Available data below:

Lemma drain_steps j replies : ∀ s s' d, drains s !! j = Some d →
  Forall (λ kb : SnapshotKey * PendingBatch, inserts kb.2 ≠ []) (d_batches d) → run s (InDrainNext j <$> replies) = Done s' →
  ∃ l, l `prefix_of` (d_batches d).*1 ∧ sent_keys (sent s') = sent_keys (sent s) ++ l.
Proof.
  induction replies as [|r replies IH]; intros s s' d Hj Hne E; [injection E as <-; exists []; split; [apply prefix_nil|by rewrite app_nil_r]|].
  cbn [fmap list_fmap run step] in E. rewrite Hj in E. destruct (drain_next d r) as [out d'] eqn:Ed. cbn [obind] in E.
  unfold drain_next in Ed. destruct (d_result d); [|destruct (d_batches d) as [|[key b] rest] eqn:Edb]; injection Ed as <- <-.
  - edestruct IH as (l & Hp & Es); [| |exact E|]; [apply list_lookup_insert_eq; by eapply lookup_lt_Some|done|].
    exists l. cbn [sent] in Es. by rewrite app_nil_r in Es.
  - edestruct IH as (l & Hp & Es); [| |exact E|]; [apply list_lookup_insert_eq; by eapply lookup_lt_Some|done|].
    exists l. cbn [sent] in Es. rewrite sent_keys_app in Es. cbn in Es. by rewrite app_nil_r in Es.
  - apply Forall_cons in Hne as [Hb Hne]. destruct (flush_nonempty key b r Hb) as [Ef _]. rewrite Ef in E.
    edestruct IH as (l & Hp & Es); [| |exact E|]; [apply list_lookup_insert_eq; by eapply lookup_lt_Some|done|].
    exists (key :: l). split; [by apply prefix_cons|]. rewrite Es. cbn [sent]. by rewrite sent_keys_app, <- (assoc (++)).
Qed.
Definition route_query (r : EventStoreRouter) (id : Z) (query : gmap Z Z) (misrouted : bool) : Routed * EventStoreRouter :=
  let entries := map_to_list query in
  let missing := List.filter (λ a, negb (bool_decide (is_Some (stores r !! a)))) (entries.*1) in
  if negb (bool_decide (missing = [])) then (MissingStores missing, r)
  else
    let sub_queries := number_queries (next_id r) entries in
    match sub_queries with
    | [] => (Immediate, r)
    | _ =>
        let a := foldl (λ a q, let '(aggregate_id, _, sub_id) := q in add_pending a sub_id aggregate_id) (aggregator_new id misrouted) sub_queries in
        (Fanned a sub_queries, mkStoreRouter (stores r) (failure_signal r) (next_id r + Z.of_nat (length sub_queries)))
    end.

(** The response of the store that a sub-query names, by timestamp or by sequence number.  A
    stopped store answers nothing. *)
Definition answer_ts (r : EventStoreRouter) (timestamp_order : bool) (filter : option EventSource) (limit max_bytes : option Z)
    (q : Z * Z * Z) : option (Z * QueryResponse) :=
  let '(aggregate_id, from, sub_id) := q in
  match stores r !! aggregate_id with
  | None => None
  | Some a =>
      if running a then match handle_query_ts a from timestamp_order filter limit max_bytes with Done resp => Some (sub_id, resp) | _ => None end
      else None
  end.

Definition answer_seq (r : EventStoreRouter) (filter : option EventSource) (limit max_bytes : option Z) (q : Z * Z * Z) : option (Z * QueryResponse) :=
  let '(aggregate_id, from, sub_id) := q in
  match stores r !! aggregate_id with
  | None => None
  | Some a =>
      if running a then match handle_query_seq a from filter limit max_bytes with Done resp => Some (sub_id, resp) | _ => None end
      else None
  end.
End Router.
Arguments mkStoreRouter {I L} _ _ _.
Arguments stores {I L} _.
Arguments failure_signal {I L} _.
Arguments next_id {I L} _.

End of Available data.

With every line intact, output the listing above exactly.

Lemma drain_steps j replies : ∀ s s' d, drains s !! j = Some d →
  Forall (λ kb : SnapshotKey * PendingBatch, inserts kb.2 ≠ []) (d_batches d) → run s (InDrainNext j <$> replies) = Done s' →
  ∃ l, l `prefix_of` (d_batches d).*1 ∧ sent_keys (sent s') = sent_keys (sent s) ++ l.
Proof.
  induction replies as [|r replies IH]; intros s s' d Hj Hne E; [injection E as <-; exists []; split; [apply prefix_nil|by rewrite app_nil_r]|].
  cbn [fmap list_fmap run step] in E. rewrite Hj in E. destruct (drain_next d r) as [out d'] eqn:Ed. cbn [obind] in E.
  unfold drain_next in Ed. destruct (d_result d); [|destruct (d_batches d) as [|[key b] rest] eqn:Edb]; injection Ed as <- <-.
  - edestruct IH as (l & Hp & Es); [| |exact E|]; [apply list_lookup_insert_eq; by eapply lookup_lt_Some|done|].
    exists l. cbn [sent] in Es. by rewrite app_nil_r in Es.
  - edestruct IH as (l & Hp & Es); [| |exact E|]; [apply list_lookup_insert_eq; by eapply lookup_lt_Some|done|].
    exists l. cbn [sent] in Es. rewrite sent_keys_app in Es. cbn in Es. by rewrite app_nil_r in Es.
  - apply Forall_cons in Hne as [Hb Hne]. destruct (flush_nonempty key b r Hb) as [Ef _]. rewrite Ef in E.
    edestruct IH as (l & Hp & Es); [| |exact E|]; [apply list_lookup_insert_eq; by eapply lookup_lt_Some|done|].
    exists (key :: l). split; [by apply prefix_cons|]. rewrite Es. cbn [sent]. by rewrite sent_keys_app, <- (assoc (++)).
Qed.
Definition route_query (r : EventStoreRouter) (id : Z) (query : gmap Z Z) (misrouted : bool) : Routed * EventStoreRouter :=
  let entries := map_to_list query in
  let missing := List.filter (λ a, negb (bool_decide (is_Some (stores r !! a)))) (entries.*1) in
  if negb (bool_decide (missing = [])) then (MissingStores missing, r)
  else
    let sub_queries := number_queries (next_id r) entries in
    match sub_queries with
    | [] => (Immediate, r)
    | _ =>
        let a := foldl (λ a q, let '(aggregate_id, _, sub_id) := q in add_pending a sub_id aggregate_id) (aggregator_new id misrouted) sub_queries in
        (Fanned a sub_queries, mkStoreRouter (stores r) (failure_signal r) (next_id r + Z.of_nat (length sub_queries)))
    end.

(** The response of the store that a sub-query names, by timestamp or by sequence number.  A
    stopped store answers nothing. *)
Definition answer_ts (r : EventStoreRouter) (timestamp_order : bool) (filter : option EventSource) (limit max_bytes : option Z)
    (q : Z * Z * Z) : option (Z * QueryResponse) :=
  let '(aggregate_id, from, sub_id) := q in
  match stores r !! aggregate_id with
  | None => None
  | Some a =>
      if running a then match handle_query_ts a from timestamp_order filter limit max_bytes with Done resp => Some (sub_id, resp) | _ => None end
      else None
  end.

Definition answer_seq (r : EventStoreRouter) (filter : option EventSource) (limit max_bytes : option Z) (q : Z * Z * Z) : option (Z * QueryResponse) :=
  let '(aggregate_id, from, sub_id) := q in
  match stores r !! aggregate_id with
  | None => None
  | Some a =>
      if running a then match handle_query_seq a from filter limit max_bytes with Done resp => Some (sub_id, resp) | _ => None end
      else None
  end.
End Router.
Arguments mkStoreRouter {I L} _ _ _.
Arguments stores {I L} _.
Arguments failure_signal {I L} _.
Arguments next_id {I L} _.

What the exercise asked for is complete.